What Does Success Look Like To You?

Or, what are your goals?

This question can be adapted for big-picture scenarios or specific situations.

Asking what success looks like can refer to long-term goals and planning. However, when applied to a specific situation, it can help determine what the immediate priorities are for a project or situation.

What Is The Outcome You Want?

This question is effective for situations where there is more than one equally viable solution or course of action. When you start with the specific outcome you want, the best action to take becomes clearer. For example, if you’re having a conflict with a team member, the best solution will be different if you want to try to repair the relationship versus if you think it’s hopeless and just want to get away from that person.

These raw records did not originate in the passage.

(** X16.  For listings and preferences in the range of [moderate]: when age is the only
    criterion with a positive weight, a newer listing never scores below an
    older one and never ranks behind it, a listing without ["year_built"]
    counting as built in 1900. *)
Theorem newer_scores_higher listings prefs out r1 r2 :
  moderate_listings listings → moderate_preferences prefs →
  (∀ k, k ∈ ["price"; "location"; "size"; "bedrooms"] →
        get_weight (priorities prefs) k <= 0) →
  score_listings listings prefs = Ok out → r1 ∈ out → r2 ∈ out →
  year_built_or_1900 r2 <= year_built_or_1900 r1 →
  score_of r2 <= score_of r1 ∧ (rank_of r1 ≤ rank_of r2)%nat.
Proof.
  intros _ _ Hw [[-> _]|(df & sc & Hdf & _ & Hsc & ->)]%score_listings_Ok Hr1 Hr2 Hy.
  { by apply elem_of_nil in Hr1. }
  set (prio := priorities prefs) in *. set (n := length (rows df)) in *.
  pose proof (scores_length _ _ _ Hsc) as Hlens. fold n in Hlens.
  apply elem_of_ranked in Hr1 as (i & row1 & x1 & Hrow1 & Hx1 & ->).
  apply elem_of_ranked in Hr2 as (j & row2 & x2 & Hrow2 & Hx2 & ->).
  rewrite !score_of_scored_record, !rank_of_scored_record.
  assert (x2 <= x1) as Hx; [|split; [by apply round2_mono|]].
  2:{ apply rank_dense_mono. by apply round2_mono. }
  unfold year_built_or_1900, cell, scored_record in Hy.
  rewrite !lookup_insert_ne in Hy by done.
  fold (cell row1 "year_built") (cell row2 "year_built") in Hy.
  assert (i < n)%nat as Hi by (by eapply lookup_lt_Some).
  assert (j < n)%nat as Hj by (by eapply lookup_lt_Some).
  destruct (final_scores_lookup n prio sc i Hi Hlens) as (x1' & Hx1' & E1).
  destruct (final_scores_lookup n prio sc j Hj Hlens) as (x2' & Hx2' & E2).
  assert (x1' = x1) as -> by congruence. assert (x2' = x2) as -> by congruence.
  rewrite E1, E2. clear E1 E2.
  apply scores_Ok in Hsc as (c1 & c2 & c3 & c4 & c5 & H1 & H2 & H3 & H4 & H5 & ->).
  fold prio in H1, H2, H3, H4, H5.
  apply component_inactive in H1 as ->; [|apply Hw; repeat constructor].
  apply component_inactive in H2 as ->; [|apply Hw; repeat constructor].
  apply component_inactive in H3 as ->; [|apply Hw; repeat constructor].
  apply component_inactive in H4 as ->; [|apply Hw; repeat constructor].
  rewrite !app_nil_l.
  apply component_Ok in H5 as [(Ha & years & Hyears & ->)|(_ & ->)]; [|apply Qle_refl].
  apply active_weight in Ha.
  destruct (getitem_lookup _ _ _ _ _ Hyears Hrow1) as (a & Ha1 & Hf1).
  destruct (getitem_lookup _ _ _ _ _ Hyears Hrow2) as (b & Hb1 & Hf2).
  assert (age years !! i = Some (Fin (2024 - year_built_or_1900 row1))) as Hage1.
  { unfold age, year_built_or_1900. rewrite list_lookup_fmap, Ha1. simpl.
    destruct (cell row1 "year_built"); simpl in Hf1; by simplify_eq. }
  assert (age years !! j = Some (Fin (2024 - year_built_or_1900 row2))) as Hage2.
  { unfold age, year_built_or_1900. rewrite list_lookup_fmap, Hb1. simpl.
    destruct (cell row2 "year_built"); simpl in Hf2; by simplify_eq. }
  assert (2024 - year_built_or_1900 row1 <= 2024 - year_built_or_1900 row2) as Hle.
  { unfold year_built_or_1900. lra. }
  pose proof (inverted_antitone (age years) i j _ _ Hage1 Hage2 Hle) as Hv.
  unfold Qsum, term. simpl. change (weight_key "age_score") with "age".
  set (w := get_weight prio "age") in *.
  apply Qplus_le_l. apply Qmult_le_compat_r; [done|]. by apply Qlt_le_weak.
Qed.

“If we are facing a really complicated situation, this is often the best question we can ask to help ourselves lift our heads up and start to look at the situation from an entirely new angle.

What Do You Want To Be Different In Three To Five Years?

This question focuses on a long-term outcome while focusing in on areas that may require growth or change. Things around us change at a very fast pace. Focusing on a shorter window—perhaps three years—still allows enough time for creative, aspirational thinking without the distraction of how different the workplace might be at that time. The answers may reveal how we want to grow, or fundamental changes we need to make in order to achieve our goals.

What Are The Obstacles You’re Facing?

Sometimes, we may be reluctant to share the challenges we are facing, or may not have really thought them through. Asking about them outright allows us to explore the challenges with which we are struggling, and also examine our own strengths and weaknesses in addressing them.

Most of us know where we are weaker, and yet we haven’t been able to address it. Identifying what the obstacles are is a really great place to start.

What Can You Control?

This question shifts the focus from ruminating about factors that are beyond our control and onto what we can actually do about the situation. We might not be able to change an unfair corporate policy immediately, but we may be able to find short-term answers to help us deal with it while we work on longer-term solutions.

What Are The Options You’ve Come Up With?

When faced with obstacles or challenges, we need to have some idea of how we will address them. Even if we are struggling with what the right answers are, having at least a few ideas ensures that we have given the matter some thought and we are not just relying on others for answers.

Facilitate thoughts and conversations where we can discover the answer to this question in a safe space, and we can walk away with and own the solution. Other people can help fill in gaps or, trigger another thought [or] chain of thought.

Tell Me More

There are typically three versions of every story—your story, their story, and the truth.

This statement prompts us for more details about what is leading us to form our opinions or helping us reach a conclusion. That can help reveal biases or blind spots that are affecting our judgment. With the benefit of some objectivity and another degree of separation from the situation, we can help ourselves expand our thinking and possibly find new ways of looking at a situation.